(WHAT TO WORK ON): Below is some data. Retype exactly the lines starting at the one with "(at level 100, b" and ending at the one with "orb_false_iff in H as [? ?]".

(SUPPLIED RECORDS):

☆ ☆ ☆ ☆ ☆ ☆ ☆

(* ===== verification/_CoqProject ===== *)
-Q . S2P
Prelude.v
GoTime.v
GoSort.v
GoStrings.v
GoNet.v
MonitorModel.v
MonitorPolicy.v
MonitorPolicyFacts.v
MonitorAlert.v
MonitorSteady.v
MonitorScheduler.v
MonitorSchedulerFacts.v
MonitorSystem.v
MonitorInvariant.v
MonitorRun.v
GoPath.v
ConfigTypes.v
ConfigValidate.v
ConfigFacts.v
ResourceValidate.v
ResourceValidateFacts.v
Dns.v
DnsFacts.v
CoreSnapshot.v
GoJson.v
GoYaml.v
GoFs.v
Download.v
DownloadFacts.v
ResourceStore.v
ResourceTransaction.v
ResourceRegistry.v
ResourcePlan.v
ResourcePlanLife.v
FsLogic.v
ResourceStoreFacts.v
ResourceJournal.v
ResourceStates.v
ResourceRecovery.v
ResourcePromote.v
ResourceAtomicity.v
ResourceMetadata.v
ResourceCommit.v
ResourceStaging.v
ResourceClient.v
Filters.v
MihomoRender.v
MihomoRenderFacts.v
MihomoConfined.v
MihomoReports.v
MihomoExample.v
IpcFrame.v
IpcProtocol.v
IpcFacts.v
SubscriptionModel.v
SubscriptionFacts.v
ConfigWrite.v
SubscriptionStore.v
SubscriptionService.v
FsHoare.v
SubscriptionFiles.v
SubscriptionOpen.v
SubscriptionKept.v
SubscriptionSync.v
SubscriptionSelect.v
SubscriptionRecover.v
SubscriptionEntries.v
SubscriptionActivation.v
SubscriptionExample.v
SubscriptionContracts.v
SubscriptionScheduler.v
SubscriptionSchedulerFacts.v
SubscriptionSchedulerRun.v
(** A step that is only enabled under [b]. *)
Notation "'only_if' b ';' k" := (if b then k else None)
  (at level 100, b at level 99, k at level 200, right associativity) : go_scope.

Definition is_ok {E A} (r : result E A) : bool :=
  match r with Ok _ => true | Err _ => false end.

(** A [for range] loop whose body may return an error. *)
Fixpoint each {E A} (f : A → result E unit) (l : list A) : result E unit :=
  match l with
  | [] => Ok tt
  | x :: l => match f x with Ok _ => each f l | Err e => Err e end
  end.

(** The same loop with an accumulator the body updates. *)
Fixpoint fold_each {E A S} (f : S → A → result E S) (s : S) (l : list A) : result E S :=
  match l with
  | [] => Ok s
  | x :: l => match f s x with Ok s' => fold_each f s' l | Err e => Err e end
  end.

(** ** Tactics *)

(** Case analysis on the next scrutinee, keeping its equation. *)
Ltac go_case :=
  match goal with
  | H : context [ match ?x with _ => _ end ] |- _ => destruct x eqn:?; simplify_eq/=
  | |- context [ match ?x with _ => _ end ] => destruct x eqn:?; simplify_eq/=
  end.

(** Boolean guards as propositions. *)
Ltac go_bool :=
  repeat match goal with
  | H : (_ && _)%bool = true |- _ => apply andb_true_iff in H as [? ?]
  | H : (_ || _)%bool = false |- _ => apply orb_false_iff in H as [? ?]
  | H : negb _ = true |- _ => apply negb_true_iff in H
  | H : negb _ = false |- _ => apply negb_false_iff in H
  | H : bool_decide _ = true |- _ => apply bool_decide_eq_true in H
  | H : bool_decide _ = false |- _ => apply bool_decide_eq_false in H
  | H : Z.ltb _ _ = true |- _ => apply Z.ltb_lt in H
  | H : Z.ltb _ _ = false |- _ => apply Z.ltb_ge in H
  | H : Z.leb _ _ = true |- _ => apply Z.leb_le in H
  | H : Z.leb _ _ = false |- _ => apply Z.leb_gt in H
  | H : Z.eqb _ _ = true |- _ => apply Z.eqb_eq in H
  | H : Z.eqb _ _ = false |- _ => apply Z.eqb_neq in H
  end.

Ltac invert H := inversion H; subst; clear H.

(** ** Hint databases

    [go_list]: membership, length and order facts about the list operations
    the components share.  [go_valid]: consequences of passing a validator. *)
Create HintDb go_list.
Create HintDb go_valid.

(** ** Lists *)

(** Go's [len]. *)
Definition len {A} (l : list A) : Z := Z.of_nat (length l).

(** [l[n:]] for [0 <= n <= len l]. *)
Definition slice_from {A} (l : list A) (n : Z) : list A := drop (Z.to_nat n) l.

Lemma len_nonneg {A} (l : list A) : (0 ≤ len l)%Z.
Proof. unfold len. lia. Qed.

Lemma len_nil_iff {A} (l : list A) : len l = 0%Z ↔ l = [].
Proof. unfold len. split; [destruct l; [done|cbn; lia] | by intros ->]. Qed.

Lemma len_app {A} (l k : list A) : len (l ++ k) = (len l + len k)%Z.
Proof. unfold len. rewrite length_app. lia. Qed.

Lemma len_cons {A} (x : A) l : len (x :: l) = (len l + 1)%Z.
Proof. unfold len. cbn. lia. Qed.

Lemma len_snoc {A} (l : list A) x : len (l ++ [x]) = (len l + 1)%Z.
Proof. rewrite len_app, len_cons. unfold len. cbn. lia. Qed.

Lemma len_slice_from {A} (l : list A) n :
  (0 ≤ n ≤ len l)%Z → len (slice_from l n) = (len l - n)%Z.
Proof. unfold len, slice_from. rewrite length_drop. lia. Qed.

Lemma slice_from_0 {A} (l : list A) : slice_from l 0 = l.
Proof. done. Qed.

Lemma elem_of_slice_from {A} (x : A) l n : x ∈ slice_from l n → x ∈ l.
Proof. unfold slice_from. intros H. rewrite <- (take_drop (Z.to_nat n) l). set_solver. Qed.

Lemma last_slice_from {A} (l : list A) n :
  (0 ≤ n < len l)%Z → last (slice_from l n) = last l.
Proof.
  unfold slice_from, len. intros H.
  rewrite <- (take_drop (Z.to_nat n) l) at 2.
  rewrite last_app. destruct (last (drop _ _)) eqn:E; [done|].
  apply last_None in E. apply (f_equal length) in E.
  rewrite length_drop in E. cbn in E. lia.
Qed.

#[export] Hint Resolve len_nonneg elem_of_slice_from : go_list.

Lemma each_ok {E A} (f : A → result E unit) l :
  each f l = Ok tt ↔ ∀ x, x ∈ l → is_ok (f x) = true.
Proof.
  induction l as [|x l IH]; cbn.
  { split; [intros _ y Hy; by apply not_elem_of_nil in Hy | done]. }
  destruct (f x) as [[]|e] eqn:Hx.
  - rewrite IH. setoid_rewrite elem_of_cons. split.
    + intros H y [->|Hy]; [by rewrite Hx | auto].
    + auto.
  - split; [done|]. intros H. specialize (H x ltac:(by left)). by rewrite Hx in H.
Qed.

Lemma fold_each_inv {E A S} (P : list A → S → Prop) (f : S → A → result E S) l :
  (∀ done x s s', P done s → x ∈ l → f s x = Ok s' → P (done ++ [x]) s') →
  ∀ done s s', P done s → fold_each f s l = Ok s' → P (done ++ l) s'.
Proof.
  intros Hstep. induction l as [|x l IH]; intros don s s' HP; cbn.
  - intros [= <-]. by rewrite app_nil_r.
  - destruct (f s x) as [s1|] eqn:Hs; [|done]. intros Hrest.
    change (x :: l) with ([x] ++ l). rewrite (app_assoc don [x] l).
    eapply IH; [|eapply Hstep; [done|by left|done]|done].
    intros d y t t' Hd Hy Ht. eapply Hstep; [done|by right|done].
Qed.

Lemma StronglySorted_nth {A} (R : relation A) (l : list A) d i j :
  StronglySorted R l → (i < j < length l)%nat → R (nth i l d) (nth j l d).
Proof.
  intros Hs. revert i j. induction Hs as [|x l Hs IH Hx]; intros i j Hij; cbn in Hij; [lia|].
  destruct j as [|j]; [lia|]. rewrite Forall_forall in Hx.
  destruct i as [|i]; cbn; [|apply IH; lia].
  apply Hx, list_elem_of_In, nth_In. lia.
Qed.

Lemma len_filter_le {A} (P : A → Prop) `{∀ x, Decision (P x)} (l : list A) : (0 ≤ len (filter P l) ≤ len l)%Z.
Proof. unfold len. pose proof (length_filter P l). lia. Qed.

Lemma len_filter_split {A} (f : A → bool) (l : list A) :
  (len (filter (λ x, f x = true) l) + len (filter (λ x, f x = false) l))%Z = len l.
Proof.
  induction l as [|x l IH]; [done|]. rewrite !filter_cons.
  destruct (f x) eqn:Hx; repeat case_decide; simplify_eq; rewrite !len_cons; lia.
Qed.

(** A [for range] loop over distinct elements: the invariant is indexed by the
    elements already visited. *)
Lemma foldl_inv {A S} (P : list A → S → Prop) (f : S → A → S) l don s :
  NoDup (don ++ l) →
  (∀ d x t, P d t → x ∈ l → x ∉ d → P (d ++ [x]) (f t x)) →
  P don s → P (don ++ l) (foldl f s l).
Proof.
  revert don s. induction l as [|x l IH]; intros don s Hnd Hstep HP; cbn; [by rewrite app_nil_r|].
  change (x :: l) with ([x] ++ l). rewrite (app_assoc don [x] l).
  apply IH; [by rewrite <- app_assoc| |].
  - intros d y t Hd Hy Hn. apply Hstep; [done|by right|done].
  - apply Hstep; [done|by left|]. intros Hx. apply NoDup_app in Hnd as (_ & Hd & _).
    eapply Hd; [done|by left].
Qed.

(** The same with an invariant that ignores what was visited. *)
Lemma foldl_ind {A S} (P : S → Prop) (f : S → A → S) l s :
  (∀ x t, P t → x ∈ l → P (f t x)) → P s → P (foldl f s l).
Proof.
  revert s. induction l as [|x l IH]; intros s Hstep HP; cbn; [done|].
  apply IH; [|apply Hstep; [done|by left]]. intros y t Ht Hy. apply Hstep; [done|by right].
Qed.

Lemma filter_all {A} (P : A → Prop) `{∀ x, Decision (P x)} (l : list A) :
  (∀ x, x ∈ l → P x) → filter P l = l.
Proof.
  induction l as [|x l IH]; intros Hl; [done|]. rewrite filter_cons_True by set_solver.
  by rewrite IH by set_solver.
Qed.

Lemma filter_none {A} (P : A → Prop) `{∀ x, Decision (P x)} (l : list A) :
  (∀ x, x ∈ l → ¬ P x) → filter P l = [].
Proof.
  induction l as [|x l IH]; intros Hl; [done|]. rewrite filter_cons_False by set_solver.
  apply IH. set_solver.
Qed.

Lemma StronglySorted_impl {A} (R S : relation A) (l : list A) :
  (∀ x y, R x y → S x y) → StronglySorted R l → StronglySorted S l.
Proof.
  intros HRS. induction 1 as [|x l Hs IH Hx]; constructor; [done|].
  eapply Forall_impl; [done|]. intros y. apply HRS.
Qed.

(** A validating loop that threads the keys it has seen: [seen] projects them
    from the accumulator, and [Q] is what one accepted element satisfies. *)
Lemma fold_each_unique {E A S} `{Countable K} (seen : S → gset K) (key : A → K) (Q : A → Prop)
    (f : S → A → result E S) :
  (∀ s x s', f s x = Ok s' → (key x ∉ seen s) ∧ seen s' = {[key x]} ∪ seen s ∧ Q x) →
  ∀ l s s', fold_each f s l = Ok s' →
    NoDup (key <$> l) ∧ (∀ x, x ∈ l → (key x ∉ seen s) ∧ Q x) ∧ seen s' = list_to_set (key <$> l) ∪ seen s.
Proof.
  intros Hf. induction l as [|x l IH]; intros s s'; cbn [fold_each fmap list_fmap].
  { intros [= <-]. split_and!; [constructor|set_solver|set_solver]. }
  destruct (f s x) as [s1|] eqn:Hs; [|done]. intros Hrest.
  apply Hf in Hs as (Hn & Hs1 & HQ). apply IH in Hrest as (Hnd & Hl & ->). split_and!.
  - apply NoDup_cons. split; [|done]. intros (y & Hy & Hin)%list_elem_of_fmap.
    destruct (Hl y Hin) as [Hy' _]. rewrite Hs1, <- Hy in Hy'. set_solver.
  - intros y [->|Hy]%elem_of_cons; [done|]. destruct (Hl y Hy) as [Hy' ?]. split; [set_solver|done].
  - rewrite Hs1. cbn. set_solver.
Qed.

(** The same loop with a set as its whole accumulator. *)
Lemma fold_each_set {E A} `{Countable K} (key : A → K) (Q : A → Prop) (f : gset K → A → result E (gset K)) l s' :
  (∀ s x s', f s x = Ok s' → (key x ∉ s) ∧ s' = {[key x]} ∪ s ∧ Q x) →
  fold_each f ∅ l = Ok s' → NoDup (key <$> l) ∧ Forall Q l ∧ s' = list_to_set (key <$> l).
Proof.
  intros Hf Hl. apply (fold_each_unique (λ s, s) key Q f Hf) in Hl as (Hnd & Hq & ->).
  split_and!; [done| |set_solver]. apply Forall_forall. intros x Hx. by apply Hq.
Qed.

Lemma bind_ok {E A B} (r : result E A) (k : A → result E B) b :
  r ≫= k = Ok b ↔ ∃ a, r = Ok a ∧ k a = Ok b.
Proof. destruct r; cbn; [|by split; [|intros (? & ? & _)]]. split; [eauto|by intros (? & [= <-] & ?)]. Qed.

☆ ☆ ☆ ☆ ☆ ☆ ☆

(RESPONSE BOX):
  (at level 100, b at level 99, k at level 200, right associativity) : go_scope.

Definition is_ok {E A} (r : result E A) : bool :=
  match r with Ok _ => true | Err _ => false end.

(** A [for range] loop whose body may return an error. *)
Fixpoint each {E A} (f : A → result E unit) (l : list A) : result E unit :=
  match l with
  | [] => Ok tt
  | x :: l => match f x with Ok _ => each f l | Err e => Err e end
  end.

(** The same loop with an accumulator the body updates. *)
Fixpoint fold_each {E A S} (f : S → A → result E S) (s : S) (l : list A) : result E S :=
  match l with
  | [] => Ok s
  | x :: l => match f s x with Ok s' => fold_each f s' l | Err e => Err e end
  end.

(** ** Tactics *)

(** Case analysis on the next scrutinee, keeping its equation. *)
Ltac go_case :=
  match goal with
  | H : context [ match ?x with _ => _ end ] |- _ => destruct x eqn:?; simplify_eq/=
  | |- context [ match ?x with _ => _ end ] => destruct x eqn:?; simplify_eq/=
  end.

(** Boolean guards as propositions. *)
Ltac go_bool :=
  repeat match goal with
  | H : (_ && _)%bool = true |- _ => apply andb_true_iff in H as [? ?]
  | H : (_ || _)%bool = false |- _ => apply orb_false_iff in H as [? ?]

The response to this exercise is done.